(** X16. A sync that finishes has rebuilt the breakdown from the folder
    alone: the folder holds at least one file, the start frames of the
    shots are the numbers of its files in ascending order, one shot per
    thumbnail and in the order of the thumbnails, each named by its number;
    each shot lasts until the next one starts and the last one until the
    later of the scene's end frame and its own start, so no duration is
    negative; the total is that end minus the first start. *)
Theorem execute_rebuilds_breakdown (ctx : BpyContext) (w : World) (scene scene' : Scene)
    (st st' : State F) :
  execute ctx w scene st = Finished (scene', st') ->
  let starts := map (@name F) (thumbnail_images st') in
  let end_frame := Z.max (frame_end scene) (last starts 0) in
  (exists files keys,
      listdir w (edit_shots_folder ctx) = Ok files
      /\ files <> []
      /\ Forall2 (fun f k => int_of_str w (before_dot f) = Ok k) files keys
      /\ Permutation keys starts)
  /\ Sorted Z.le starts
  /\ map frame_start (shots scene') = starts
  /\ map shot_name (shots scene') = map str_of_int starts
  /\ map duration (shots scene') = shot_durations starts end_frame
  /\ Forall (fun shot => 0 <= duration shot) (shots scene')
  /\ total_shot_duration scene' = end_frame - hd 0 starts
  /\ frame_end scene' = frame_end scene.
Proof.
  intros H. cbv zeta.
  destruct (execute_inv ctx w scene scene' st st' H)
    as (st1 & new_shots & Hload & Hadd & Hcalc & Hfit).
  destruct (add_shots_spec _ _ _ Hadd) as (new_shots' & E & Hfs & Hnames).
  cbn [app] in E. subst new_shots'.
  destruct (calculate_shots_duration_inv _ _ Hcalc)
    as (Hne & Hend & Hfs' & Hnames' & Hdur & Htot).
  cbn [frame_end shots total_shot_duration] in *.
  destruct (fit_result_frame ctx st1 st' Hfit) as (Hsame & _).
  assert (Hnm : map (@name F) (thumbnail_images st') = map (@name F) (thumbnail_images st1)).
  { apply (f_equal (map snd)) in Hsame. rewrite !map_map in Hsame. exact Hsame. }
  rewrite Hnm. clear Hsame Hnm Hfit.
  destruct (load_result ctx w _ st1 Hload) as (loaded & Hloaded & Eimgs & _ & _).
  cbn [thumbnail_images set_thumbnail_images app] in Eimgs.
  assert (Hsorted : Sorted Z.le (map (@name F) (thumbnail_images st1))).
  { apply sorted_by_name_starts. rewrite Eimgs. apply sort_by_name_sorted. }
  assert (Hstarts : map (@name F) (thumbnail_images st1) <> []).
  { rewrite <- Hfs. intros E. apply Hne. destruct new_shots; [reflexivity | discriminate E]. }
  split.
  { destruct Hloaded as [[_ ->] | (files & keys & Hdir & Hkeys & ->)].
    - exfalso. apply Hstarts. rewrite Eimgs. reflexivity.
    - exists files, keys. split; [exact Hdir|].
      split.
      + intros ->. apply Hstarts. rewrite Eimgs. reflexivity.
      + split; [exact Hkeys|]. rewrite Eimgs.
        apply Permutation_sym.
        rewrite <- (map_name_new_thumbnails w (edit_shots_folder ctx) files keys
                      (Forall2_same_length _ _ _ Hkeys)) at 2.
        apply Permutation_map. apply sort_by_name_perm. }
  split; [exact Hsorted|].
  split; [rewrite Hfs', Hfs; reflexivity|].
  split; [rewrite Hnames', Hnames, map_map; reflexivity|].
  rewrite Hfs in Hdur.
  split; [exact Hdur|].
  assert (Hall : Forall (fun d => 0 <= d) (map duration (shots scene'))).
  { rewrite Hdur. apply shot_durations_nonneg; [exact Hsorted|].
    rewrite (last_nonempty_default _ _ 0 Hstarts). lia. }
  split.
  { clear - Hall. induction (shots scene') as [|shot l IH]; [constructor|].
    cbn [map] in Hall. inversion Hall; subst.
    constructor; [assumption | apply IH; assumption]. }
  split; [|exact Hend].
  rewrite Htot, Hdur. apply shot_durations_sum. exact Hstarts.
Qed.

Lemma load_from_nothing (ctx : BpyContext) (w : World) (st : State F) :
  listdir w (edit_shots_folder ctx) = Raise FileNotFoundError
  \/ listdir w (edit_shots_folder ctx) = Ok [] ->
  exists st1, load_edit_thumbnails ctx w (set_thumbnail_images [] st) = Ok st1
              /\ thumbnail_images st1 = [].
Proof.
  intros [Hdir | Hdir]; unfold load_edit_thumbnails; rewrite Hdir;
    cbn; eexists; (split; [reflexivity|]); reflexivity.
Qed.

(** X17. The sync fails with IndexError exactly when there is no
    thumbnail to make a shot of, that is when the folder is missing or
    empty, whatever the breakdown and the thumbnails held before. *)
Theorem execute_index_error (ctx : BpyContext) (w : World) (scene : Scene) (st : State F) :
  execute ctx w scene st = IndexError
  <-> (listdir w (edit_shots_folder ctx) = Raise FileNotFoundError
       \/ listdir w (edit_shots_folder ctx) = Ok []).
Proof.
  split.
  - unfold execute. cbn [frame_end shots total_shot_duration]. intros H.
    destruct (load_edit_thumbnails ctx w (set_thumbnail_images [] st)) as [st1|e] eqn:Hload;
      [|discriminate H].
    destruct (add_shots (thumbnail_images st1) []) as [new_shots|e] eqn:Hadd;
      [|discriminate H].
    destruct (add_shots_spec _ _ _ Hadd) as (new_shots' & E & Hfs & _).
    cbn [app] in E. subst new_shots'.
    assert (Hnil : new_shots = []).
    { destruct new_shots as [|s l]; [reflexivity|]. exfalso.
      unfold calculate_shots_duration in H. cbn [shots frame_end] in H.
      destruct (rev (s :: l)) as [|last_shot rest] eqn:Erev.
      - apply (f_equal (@List.length Shot)) in Erev. rewrite length_rev in Erev.
        discriminate Erev.
      - destruct (duration_loop _ _ _) as [[? ?]|?]; [|discriminate H].
        destruct (fit_thumbnails_in_region ctx st1); discriminate H. }
    subst new_shots.
    assert (Himgs : thumbnail_images st1 = []).
    { destruct (thumbnail_images st1); [reflexivity | discriminate Hfs]. }
    destruct (load_result ctx w _ st1 Hload) as (loaded & Hloaded & Eimgs & _ & _).
    cbn [thumbnail_images set_thumbnail_images app] in Eimgs.
    assert (Hloaded_nil : loaded = []).
    { apply length_zero_iff_nil.
      rewrite <- (Permutation_length (sort_by_name_perm loaded)), <- Eimgs, Himgs.
      reflexivity. }
    destruct Hloaded as [[Hdir _] | (files & keys & Hdir & Hkeys & E)]; [left; exact Hdir|].
    right. rewrite Hdir. f_equal.
    rewrite Hloaded_nil in E.
    destruct Hkeys as [|f k files keys]; [reflexivity | discriminate E].
  - intros Hdir. destruct (load_from_nothing ctx w st Hdir) as (st1 & Hload & Hnil).
    unfold execute. rewrite Hload, Hnil. reflexivity.
Qed.

(** X18. While the list of thumbnails is empty and the folder is missing,
    every redraw tries the load again and logs its warning and its count
    again; the thumbnail size is not reset, so the handler renders an empty
    list when the size left by an earlier layout exceeds 5 pixels on both
    sides, and nothing otherwise. *)
Theorem draw_retries_missing_folder (ctx : BpyContext) (w : World) (st : State F) :
  thumbnail_images st = [] ->
  listdir w (edit_shots_folder ctx) = Raise FileNotFoundError ->
  exists st',
    draw_edit_thumbnails ctx w st = Ok st'
    /\ thumbnail_images st' = []
    /\ thumbnail_size st' = thumbnail_size st
    /\ log_records st'
       = log_records st ++ [LogWarning (edit_shots_folder ctx); LogInfo 0]
    /\ draw_calls st'
       = if fle (fst (thumbnail_size st)) (of_int 5)
            || fle (snd (thumbnail_size st)) (of_int 5)
         then draw_calls st
         else draw_calls st ++ [([], thumbnail_size st)].
Proof.
  intros Hnil Hdir. unfold draw_edit_thumbnails, load_edit_thumbnails.
  rewrite Hnil, Hdir.
  cbn [py_bind thumbnail_images add_log set_thumbnail_images]. rewrite Hnil.
  cbn [sort_by_name fold_right gl_load_all py_bind List.length].
  rewrite fit_on_empty by reflexivity. cbn [py_bind thumbnail_size add_log set_thumbnail_images].
  destruct (fle (fst (thumbnail_size st)) (of_int 5)
            || fle (snd (thumbnail_size st)) (of_int 5));
    eexists; (split; [reflexivity|]);
    cbn [thumbnail_images thumbnail_size log_records draw_calls add_draw_call add_log
         set_thumbnail_images];
    rewrite <- app_assoc; repeat split; reflexivity.
Qed.

End OperatorProps.

(** ** File names *)

(** X19. The number of a file is read from the text before the first dot
    of its name: a name made of a dot-free prefix, a dot and anything is cut
    back to the prefix, and a name with no dot is taken whole. *)
Theorem before_dot_prefix (prefix rest : string) :
  ~ In "."%char (list_ascii_of_string prefix) ->
  before_dot (prefix ++ String "."%char rest) = prefix
  /\ before_dot prefix = prefix.
Proof.
  induction prefix as [|c prefix IH]; intros Hdot.
  - split; reflexivity.
  - cbn [list_ascii_of_string In] in Hdot.
    assert (Hc : Ascii.eqb c "."%char = false).
    { apply Ascii.eqb_neq. intros E. apply Hdot. left. exact E. }
    destruct IH as [IH1 IH2]; [intros Hin; apply Hdot; right; exact Hin|].
    cbn [String.append before_dot]. rewrite Hc, IH1, IH2. split; reflexivity.
Qed.

(** ** The properties on sample inputs *)

Lemma fit_writes_positions_only_witness :
  exists st' : State PrimFloat.float,
    fit_thumbnails_in_region (window 550 550) (initial_state four_thumbnails) = Ok st'
    /\ map (fun img => name img) (thumbnail_images st') = [1; 2; 3; 4].
Proof.
  assert (H : exists st' : State PrimFloat.float,
             fit_thumbnails_in_region (window 550 550) (initial_state four_thumbnails)
             = Ok st')
    by (eexists; vm_compute; reflexivity).
  destruct H as (st' & H). exists st'. split; [exact H|].
  destruct (fit_writes_positions_only (window 550 550) (initial_state four_thumbnails) st' H)
    as (Hsame & _).
  apply (f_equal (map snd)) in Hsame. rewrite !map_map in Hsame. exact Hsame.
Defined.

========

**Task**
A word-for-word copy of the lines above from the one with "as (Hne & Hend" through the one with "Hkeys & ->)].", inclusive, is the only output wanted.

**Task response**
    as (Hne & Hend & Hfs' & Hnames' & Hdur & Htot).
  cbn [frame_end shots total_shot_duration] in *.
  destruct (fit_result_frame ctx st1 st' Hfit) as (Hsame & _).
  assert (Hnm : map (@name F) (thumbnail_images st') = map (@name F) (thumbnail_images st1)).
  { apply (f_equal (map snd)) in Hsame. rewrite !map_map in Hsame. exact Hsame. }
  rewrite Hnm. clear Hsame Hnm Hfit.
  destruct (load_result ctx w _ st1 Hload) as (loaded & Hloaded & Eimgs & _ & _).
  cbn [thumbnail_images set_thumbnail_images app] in Eimgs.
  assert (Hsorted : Sorted Z.le (map (@name F) (thumbnail_images st1))).
  { apply sorted_by_name_starts. rewrite Eimgs. apply sort_by_name_sorted. }
  assert (Hstarts : map (@name F) (thumbnail_images st1) <> []).
  { rewrite <- Hfs. intros E. apply Hne. destruct new_shots; [reflexivity | discriminate E]. }
  split.
  { destruct Hloaded as [[_ ->] | (files & keys & Hdir & Hkeys & ->)].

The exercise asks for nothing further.